Work task |
The answer must be every line of the data that holds the word "connections".

Collected data entries:
========================================================================
(* ===== verification/Prelude.v ===== *)
(** * A verification of the connector server

The connector (src/src/server/connector) accepts TCP connections through the
package bdmsg, registers each under a user id, forwards the chat messages of
its users to compute servers, and pushes to its users what a router publishes
over redis. Several goroutines share its state: one per connection that runs
the handlers, one per client that writes its queue to the connection ([a]), one
that waits for the connection to stop ([monitor]), one per token that arms the
session timer ([expire]), and the tickers of the heartbeat check, of the consumer of
chat messages, of the discovery of compute servers and of the published figures.

** Files

All paths are under src/src; connectsvc stands for
server/connector/internal/service/connectsvc.

- Prelude.v (this file): errors (common/errdef), panics and the monad [M] of state
  and panics, machine integers, bytes, Go maps, orders of iteration over maps,
  the hint databases and tactics.
- GoText.v: the parts of strings, unicode/utf8 and strconv the code uses.
- Json.v: encoding/json: a parser with fuel (linear in the length of the input,
  see [p_value_fuel]), decoding into structs with case-insensitive field
  names and partial results, printing, and the round trip of the two.
- GoTime.v: package time: [Duration.String] and [ParseDuration], whose fractions are
  computed in doubles, and their round trip.
- Decode.v: decoding of JSON into types with decoders of their own: values keep
  their text, slices, embedded structs and quoted booleans; on plain destinations it
  is the decoding of Json.v ([Unmarshal_plain]).
- ProtoDef.v: common/datadef and protodef/protodef.go.
- Protocol.v: protodef/pconnector: the messages, [Unmarshal], [Marshal] with
  its cache; what a client reads of a pushed message.
- ToCompute.v: connectsvc/tocompute.go and the record of
  RoomMsgToCompute.pb.go: the bounded queues of chat messages per room, with the
  interleavings of their critical sections.
- Room.v: connectsvc/room.go: who is in which room, with its interleavings.
- Config.v: the configuration (common/config, server/connector/internal/config): the
  structs and their [Check] methods, the JSON forms of durations and addresses, the
  flags, [ParseConfig].
- Token.v: [decrypt] of connectsvc/token.go and [refreshToken0] of client.go.
- Rpc.v: connectsvc/plainrpc.go: frames, retries, discovery of servers.
- State.v: the shared state: connections, clients, pushed messages, managers,
  queues, counters, and the goroutines started but not yet run ([World]).
- Client.v: connectsvc/client.go over [World], and the invariant [world_ok].
- Utils.v: the helpers without state: common/utility/time.go, connectsvc/utils.go,
  [intValue] and [MSC] of client.go.
- Pump.v: the goroutine [Client.a] against [ServerHello] and [ending] at the grain
  of its critical sections.
- Subscribe.v: connectsvc/subscribe.go: delivery of publications.
- Stream.v: the loop of [subscribe] over what is received, up to the connections; a
  turn of the output goroutine over [World] against its steps in Pump.v.
- Purge.v: [subscriber.purge] of subscribe.go, which the code does not call at
  present.
- Heartbeat.v: connectsvc/heartbeat.go. Stat.v: connectsvc/stat.go and the sum
  of the queues in subscribe.go.
- Service.v: connectsvc/connectsvc.go: handlers, mux, consumer, and the server
  as the transition system [step].
- Interleave.v: the delivery of a publication at the grain of its locks ([dpc],
  [d_next]), against the steps of the rest of the server, each of them whole.
- Outgoing.v: chat messages from the handlers to the connection of a compute server.
- Lifecycle.v: registration, the entering of rooms and the end of clients at the grain of
  the locks ([h_next], [e_next], [life_step]), with the invariant [life_ok].
- LifecycleRuns.v: its runs: composition to the steps of Service.v, single steps,
  ended clients that stay in rooms.
- Settle.v: how it comes to rest: the goroutines under way and the monitors of stopped
  connections alone ([life_own]).
- Races.v: the sections of a delivery between those of handlers and endings ([race_step]).
- Naming.v: connectsvc/naming.go: the vote on the server's own address.
- Redis.v: the redis clients of naming.go, plainrpc.go and subscribe.go, the hashes they
  touch, the timer of the subscriber.
- LogFactory.v: connectsvc/logfactory.go: log.json, levels, directories, loggers, [init].
- Main.v: the process: [init] of token.go, [Start] and [newService], the entry of the
  server in the redis hash "go-servers" (stat.go, naming.go), common/service/debugsvc,
  server/connector/internal/manager, main.go up to its wait for a signal.
- Shutdown.v: main.go from the pid file to its end, call by call ([main_next]), against the
  goroutines of Lifecycle.v.
- TestClient.v: tool/testclient, and what the server makes of it.
- HttpCli.v: common/service/httpcli.

** Conventions

Objects behind pointers are entries of finite maps from locations; a message
pushed to many clients is one object, and so is the inner map of a room.
Handlers are functions of the monad [M World]: they keep the state they reached
when they panic, and a deferred recover sees it. Operations without panics
are functions [World -> World]; on a location that is not allocated, which does
not happen under [world_ok], they do nothing. A [range] over a Go map is a
function of the order of the keys, and the theorems hold for every order. Times
are arguments, in nanoseconds since 1970. Integers are in Z with their
wrap-around written out. Mutexes appear in the grain of the steps: what runs under a
lock is one step. In [step] a whole handler is one step; the sections inside the
handlers are interleaved in ToCompute.v, Room.v, Pump.v, Lifecycle.v and Races.v, and
tied to the whole ones by [calls_alone], [a_iter_refines], [subscriber_alone] and
[lifecycle_refines]. In Lifecycle.v at most one handler of a connection is under way, since
bdmsg hands out its messages one after the other, and the goroutines that leave the
registrations, the rooms and the clients' ends alone are one kind of step, [quiet_for];
[step_quiet] shows that all steps of Service.v but three kinds of messages and the monitors
are of that kind.

Packages that are not part of the repository are type classes whose laws, where
needed, are classes of their own: [BDMsg] (a connection can be stopped, carries
user data, is written to; [BDMsgLaws]), [Net] (dial, write, close), [Zlib]
([ZlibLaws]: decompression inverts compression), [Proto], [Gorsa], [Http],
[HttpClient], [RedisServers] ([RedisLaws]: a hash reads back what was set and not deleted),
[OldProtocol] (what the test client takes from pconnector and pconnector does not define),
[Lumber] (with units and gologf), [Files] (os and ioutil), [Resolver]
(net), [BinaryHeap] ([BinaryHeapLaws]: it holds what was pushed and
not popped). A new connection carries itself as user data, as bdmsg sets it up.
Every class a theorem with hypotheses depends on has an instance for its
witness.

** What the theorems show

- The server as a whole (Service.v, Client.v): the invariant of all
  reachable states; a registration replaces the older client of its id and an
  ending client spares its successor; connections that stop take their clients
  with them; the gate of the handshake; where a chat message is queued.
- Registrations against each other and against the end of clients (Lifecycle.v,
  LifecycleRuns.v, Settle.v): the invariant between the locks; how an entry of the manager
  can change; an ended client never comes back; the goroutines under way, left alone, are
  done after a bounded number of sections and leave registered exactly the clients whose
  connection runs. There a connection that has stopped is supposed to stay so
  ([lasting_step]), as it does in every step of Service.v ([step_lasting]).
- Pushes (Subscribe.v, Stream.v, Interleave.v, Races.v, Pump.v, Protocol.v): who gets a
  publication and how often, owner first, also with the rest of the server running
  between the locks, in whole steps ([interleaved_delivery]) and lock by lock
  ([locked_delivery]); order without loss or repetition in every interleaving of
  the output goroutine; series of publications end to end; the bytes written decode
  to what the router sent.
- The process (Main.v, Config.v, LogFactory.v): which configurations are accepted and
  what each failure does; durations round-trip; what runs after [Start]; a started
  process touches only its own entry of the table of servers; the end of [main] leaves
  nobody registered, whatever the order of the monitors, and stops the services in order (Shutdown.v); the table of servers is
  the redis hash (Redis.v).
- Towards the compute servers (ToCompute.v, Rpc.v, Service.v, Outgoing.v): chat messages
  reach the chosen server complete and in order of their rooms; queues that drop a message
  only for one that finds 100 waiting ([ledger]) and keep order, with concurrent calls that never get stuck;
  frames that can be read back; retries; a consumer tick that writes what it took.
- Tokens, addresses, figures, calls, times (Token.v, Naming.v, Stat.v, HttpCli.v,
  Heartbeat.v, Purge.v, Utils.v, TestClient.v): functional specifications of every branch.
- Defects, as theorems about the code as it is: [lost_wakeup],
  [session_outlives_token], [consume_without_servers], [always_the_same_server],
  [wrong_user_data_panics], [room_change_keeps_old], [deprecated_fields_ignored],
  [delivery_race], [ghost_member] (an ended client stays in a room), [late_registration],
  [test_client_waits], [redis_db_ignored],
  [registration_outlives_server] (with [process_safety]);
  also [push_message] (the content field is never sent) and [resolveIp_majority]
  (the empty answer can win).

** Bounds

The fuel of the JSON parser is twice the length of the text and two more
([json_fuel]); [p_value_fuel] shows that more makes no difference. The loop of
[ParseDuration] has the length of the text as fuel, and each turn consumes at least
one character ([ParseDuration_total]). [trySend]
recurses on the number of attempts the code passes (3). All other recursion is
structural, or on a length that bounds it.

** Not modelled

Writing to logs; the measurement of processor and memory and the answers of redis, which
are arguments; delivery of signals, and what the waits of main.go for requests and clients
wait for, which are inputs of [main_next]; what [Stop] of bdmsg does to connections already
accepted, of which the code says nothing; the generated getters of RoomMsgToCompute.pb.go;
fairness of the Go scheduler and data races on plain fields: a field of a client that is
read without a lock is read in one piece with the section it belongs to. Nor is the
concurrent access of the discovery and of [send] to [connectionMap] (plainrpc.go:83 and
:163): [send] locks a copy of the lock, so nothing keeps the two apart, and Go gives
unsynchronized access to a map no meaning; in the model each of them is one step. Slices
of the token's bytes have no spare capacity in Token.v: an index between length and
capacity, which the code never uses ([split_loop_cuts]), would not panic in Go.

The Go release matters in three places. [ParseDuration] is that of the releases the
vendored packages are from, which refuses the smallest duration its [String] prints;
[flag_Parse] exits with 2 also for -h; and conversions from float64 to int64 out of
range give what amd64 gives. When a key for a slice comes twice in one JSON object, the
elements beyond the length of the second value are forgotten, where Go could find them
again in the capacity for a third one. *)

From Stdlib Require Export ZArith Lia ZifyBool.
From Stdlib Require Export Strings.Byte.
From stdpp Require Export base gmap strings list fin_maps sorting.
========================================================================
Response to this task |
The connector (src/src/server/connector) accepts TCP connections through the
- State.v: the shared state: connections, clients, pushed messages, managers,
- Stream.v: the loop of [subscribe] over what is received, up to the connections; a
  connections alone ([life_own]).
  ending client spares its successor; connections that stop take their clients
wait for, which are inputs of [main_next]; what [Stop] of bdmsg does to connections already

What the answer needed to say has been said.